Records for processing:
▼▼▼

Lemma eachAfter_app P evs1 evs2 :
  (forall newer e older, evs1 = newer ++ e :: older -> P e (older ++ evs2)) ->
  eachAfter P evs2 -> eachAfter P (evs1 ++ evs2).
Proof.
  induction evs1 as [|e evs1 IH]; intros H1 H2; simpl; [done|].
  split.
  - apply (H1 [] e evs1). done.
  - apply IH; [|done]. intros newer e' older ->. apply (H1 (e :: newer)). done.
Qed.

Section WorldFacts.
Context {S : Type}.
Implicit Types (w : World S) (h : Hash).

Lemma emitReleases_events h forces w :
  events (emitReleases h forces w) = rev (EvRelease h <$> forces) ++ events w.
Proof.
  unfold emitReleases. revert w.
  induction forces as [|f forces IH]; intros w; simpl; [done|].
  rewrite IH. simpl. by rewrite <- app_assoc.
Qed.

Lemma emitReleases_polls h forces w : polls (emitReleases h forces w) = polls w.
Proof.
  unfold emitReleases. revert w.
  induction forces as [|f forces IH]; intros w; simpl; [done|]. by rewrite IH.
Qed.

Lemma emitReleases_caller h forces w : caller (emitReleases h forces w) = caller w.
Proof.
  unfold emitReleases. revert w.
  induction forces as [|f forces IH]; intros w; simpl; [done|]. by rewrite IH.
Qed.

(** The log after [condition(cachedTx.Retain())]. *)
Lemma callCondition_events (condition : Predicate S) h tx w w1 r :
  callCondition condition h tx w = (w1, r) ->
  events w1 = EvCondition h (fst r) (snd r)
                :: rev (EvRelease h <$> released (condition tx (caller w)))
                ++ EvRetain h :: events w
  /\ polls w1 = polls w /\ r = result (condition tx (caller w))
  /\ caller w1 = after (condition tx (caller w)).
Proof.
  unfold callCondition. intros [= <- <-]. simpl.
  rewrite emitReleases_events, emitReleases_polls, emitReleases_caller. done.
Qed.

(** The log after [consumer(cachedTx.Retain())]. *)
Lemma callConsumer_events (consumer : Consumer S) h tx w w1 r :
  callConsumer consumer h tx w = (w1, r) ->
  events w1 = EvConsumer h r
                :: rev (EvRelease h <$> released (consumer tx (caller w)))
                ++ EvRetain h :: events w
  /\ polls w1 = polls w /\ r = result (consumer tx (caller w))
  /\ caller w1 = after (consumer tx (caller w)).
Proof.
  unfold callConsumer. intros [= <- <-]. simpl.
  rewrite emitReleases_events, emitReleases_polls, emitReleases_caller. done.
Qed.

Lemma selectAbort_world abortSignal w b w' :
  selectAbort abortSignal w = (b, w') ->
  events w' = events w /\ caller w' = caller w /\ polls w' = Datatypes.S (polls w).
Proof. unfold selectAbort. by intros [= <- <-]. Qed.

End WorldFacts.

(** ** Every step takes one of the paths *)

Section StepSound.
Context `{Tangle} {S : Type}.
Context (condition : Predicate S) (consumer : Consumer S)
        (onMissingApprovee : OnMissingApprovee S)
        (onSolidEntryPoint : OnSolidEntryPoint S)
        (forceRelease traverseSolidEntryPoints : bool)
        (abortSignal : AbortSignal).

Lemma processStackApprovees_path st st' r :
  processStackApprovees condition consumer onMissingApprovee onSolidEntryPoint
    forceRelease traverseSolidEntryPoints abortSignal st = (st', r) ->
  ApproveesStep condition consumer onMissingApprovee onSolidEntryPoint
    forceRelease traverseSolidEntryPoints abortSignal st st' r.
Proof.
  unfold processStackApprovees.
  destruct (selectAbort abortSignal (world st)) as [[|] w] eqn:Hsel.
  { intros ?; simplify_eq/=. by apply step_aborted. }
  destruct (stack st) as [|cur rest] eqn:Hstack.
  { intros ?; simplify_eq/=. by apply step_empty. }
  destruct (GetCachedTransactionOrNil cur) as [tx|] eqn:Hget; cycle 1.
  { destruct (onMissingApprovee cur (caller w)) as [s' err] eqn:Hmiss.
    intros ?; simplify_eq/=. by eapply step_missing. }
  unfold processCachedApprovees.
  destruct (visited st !! cur) as [[|]|] eqn:Hvis.
  - destruct (scanApprovees _ _ _ _ _) as [[[a|] vis2] w2] eqn:Hscan.
    + intros ?; simplify_eq/=. eapply step_pushed; eauto. by constructor.
    + destruct (callConsumer consumer cur tx w2) as [w3 err] eqn:Hcons.
      intros ?; simplify_eq/=. eapply step_consumed; eauto. by constructor.
  - intros ?; simplify_eq/=. eapply step_excluded; eauto. by constructor.
  - destruct (callCondition _ _ _ _) as [w1 [traverse [e|]]] eqn:Hcond.
    { destruct traverse; intros ?; simplify_eq/=;
        eapply step_condition_failed; eauto. }
    destruct traverse.
    + destruct (scanApprovees _ _ _ _ _) as [[[a|] vis2] w2] eqn:Hscan.
      * intros ?; simplify_eq/=. eapply step_pushed; eauto. by constructor.
      * destruct (callConsumer consumer cur tx w2) as [w3 err] eqn:Hcons.
        intros ?; simplify_eq/=. eapply step_consumed; eauto. by constructor.
    + intros ?; simplify_eq/=. eapply step_excluded; eauto. by constructor.
Qed.

End StepSound.

(** ** The scan of the approvees *)

Section Scan.
Context `{Tangle} {S : Type}.
Context (onSolidEntryPoint : OnSolidEntryPoint S)
        (traverseSolidEntryPoints : bool).

(** What the loop over [approveeHashes] does: it reports solid entry
    points that are not in [visited] (newest first in [reported]), marks
    them [false] unless they are traversed, and stops at the first
    approvee it pushes. *)
Lemma scanApprovees_spec hs vis (w : World S) r vis' w' :
  scanApprovees onSolidEntryPoint traverseSolidEntryPoints hs vis w
    = (r, vis', w') ->
  exists reported : list Hash,
    events w' = (EvSolidEntryPoint <$> reported) ++ events w
    /\ polls w' = polls w
    /\ NoDup reported
    /\ (forall h, h ∈ reported ->
          h ∈ hs /\ vis !! h = None /\ SolidEntryPointsContain h = true /\
          ((traverseSolidEntryPoints = false /\ vis' !! h = Some false) \/
           (traverseSolidEntryPoints = true /\ r = Some h)))
    /\ (forall h, vis' !! h = vis !! h \/
          (vis !! h = None /\ vis' !! h = Some false /\
           traverseSolidEntryPoints = false /\ h ∈ reported))
    /\ match r with
       | Some a => a ∈ hs /\ vis' !! a = None /\
                   (SolidEntryPointsContain a = true ->
                    a ∈ reported /\ traverseSolidEntryPoints = true)
       | None => forall a, a ∈ hs -> is_Some (vis' !! a)
       end.
Proof.
  revert vis w r vis' w'.
  induction hs as [|h0 hs IH]; intros vis w r vis' w' Hscan; simpl in Hscan.
  { simplify_eq. exists []. split_and!; try done.
    - constructor.
    - intros h Hh. by apply elem_of_nil in Hh.
    - by left.
    - intros a Ha. by apply elem_of_nil in Ha. }
  destruct (vis !! h0) as [b|] eqn:Hv.
  { apply IH in Hscan as (reported & Hev & Hp & Hnd & Hrep & Hvis & Hr).
    exists reported. split_and!; try done.
    - intros h Hh. destruct (Hrep h Hh) as (? & ? & ? & ?).
      split_and!; try done. by right.
    - destruct r as [a|].
      + destruct Hr as (? & ? & ?). split_and!; try done. by right.
      + intros a [->|Ha]%elem_of_cons; [|by apply Hr].
        destruct (Hvis h0) as [->|(? & ?)]; [by rewrite Hv | congruence]. }
  destruct (SolidEntryPointsContain h0) eqn:Hsep; simpl in Hscan; cycle 1.
  { simplify_eq. exists []. split_and!; try done.
    - constructor.
    - intros h Hh. by apply elem_of_nil in Hh.
    - by left.
    - by left.
    - congruence. }
  destruct traverseSolidEntryPoints eqn:Htsep.
  { simplify_eq. exists [h0]. split_and!; try done.
    - apply NoDup_singleton.
    - intros h ->%list_elem_of_singleton. split_and!; try done; [by left | by right].
    - by left.
    - by left.
    - intros _. split; [by left | done]. }
  apply IH in Hscan as (reported & Hev & Hp & Hnd & Hrep & Hvis & Hr).
  assert (Hfresh : h0 ∉ reported).
  { intros Hin. destruct (Hrep h0 Hin) as (_ & Hnone & _).
    by rewrite lookup_insert_eq in Hnone. }
  exists (reported ++ [h0]). split_and!.
  - rewrite Hev. simpl. rewrite fmap_app. simpl. by rewrite <- app_assoc.
  - done.
  - apply NoDup_app. split_and!; [done | | apply NoDup_singleton].
    intros h Hh ->%list_elem_of_singleton. done.
  - intros h [Hh| ->%list_elem_of_singleton]%elem_of_app.
    + destruct (Hrep h Hh) as (Hhs & Hnone & Hs & Hcase).
      assert (h <> h0) by (intros ->; done).
      rewrite lookup_insert_ne in Hnone by done.
      split_and!; try done; try (by right).
    + split_and!; try done; try (by left). left. split; [done|].
      destruct (Hvis h0) as [->|(Hnone & _)]; [by rewrite lookup_insert_eq|].
      by rewrite lookup_insert_eq in Hnone.
  - intros h. destruct (decide (h = h0)) as [->|Hne].
    + right. split_and!; try done; [|apply elem_of_app; right; by left].
      destruct (Hvis h0) as [->|(Hnone & _)]; [by rewrite lookup_insert_eq|].
      by rewrite lookup_insert_eq in Hnone.
    + destruct (Hvis h) as [Heq|(Hnone & ? & ? & ?)].
      * left. by rewrite lookup_insert_ne in Heq.
      * right. rewrite lookup_insert_ne in Hnone by done.
        split_and!; try done. apply elem_of_app. by left.
  - destruct r as [a|].
    + destruct Hr as (Ha & Hnone & Hs). split_and!; [by right | done |].
      intros Hsa. destruct (Hs Hsa) as [_ ?]. done.
    + intros a [->|Ha]%elem_of_cons; [|by apply Hr].
      destruct (Hvis h0) as [->|(Hnone & _)]; [by rewrite lookup_insert_eq|].
      by rewrite lookup_insert_eq in Hnone.
Qed.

▲▲▲

Assignment:
What lines of the material above hold the string "induction"? Please copy them.

Expected answer:
  induction evs1 as [|e evs1 IH]; intros H1 H2; simpl; [done|].
  induction forces as [|f forces IH]; intros w; simpl; [done|].
  induction forces as [|f forces IH]; intros w; simpl; [done|]. by rewrite IH.
  induction forces as [|f forces IH]; intros w; simpl; [done|]. by rewrite IH.
  induction hs as [|h0 hs IH]; intros vis w r vis' w' Hscan; simpl in Hscan.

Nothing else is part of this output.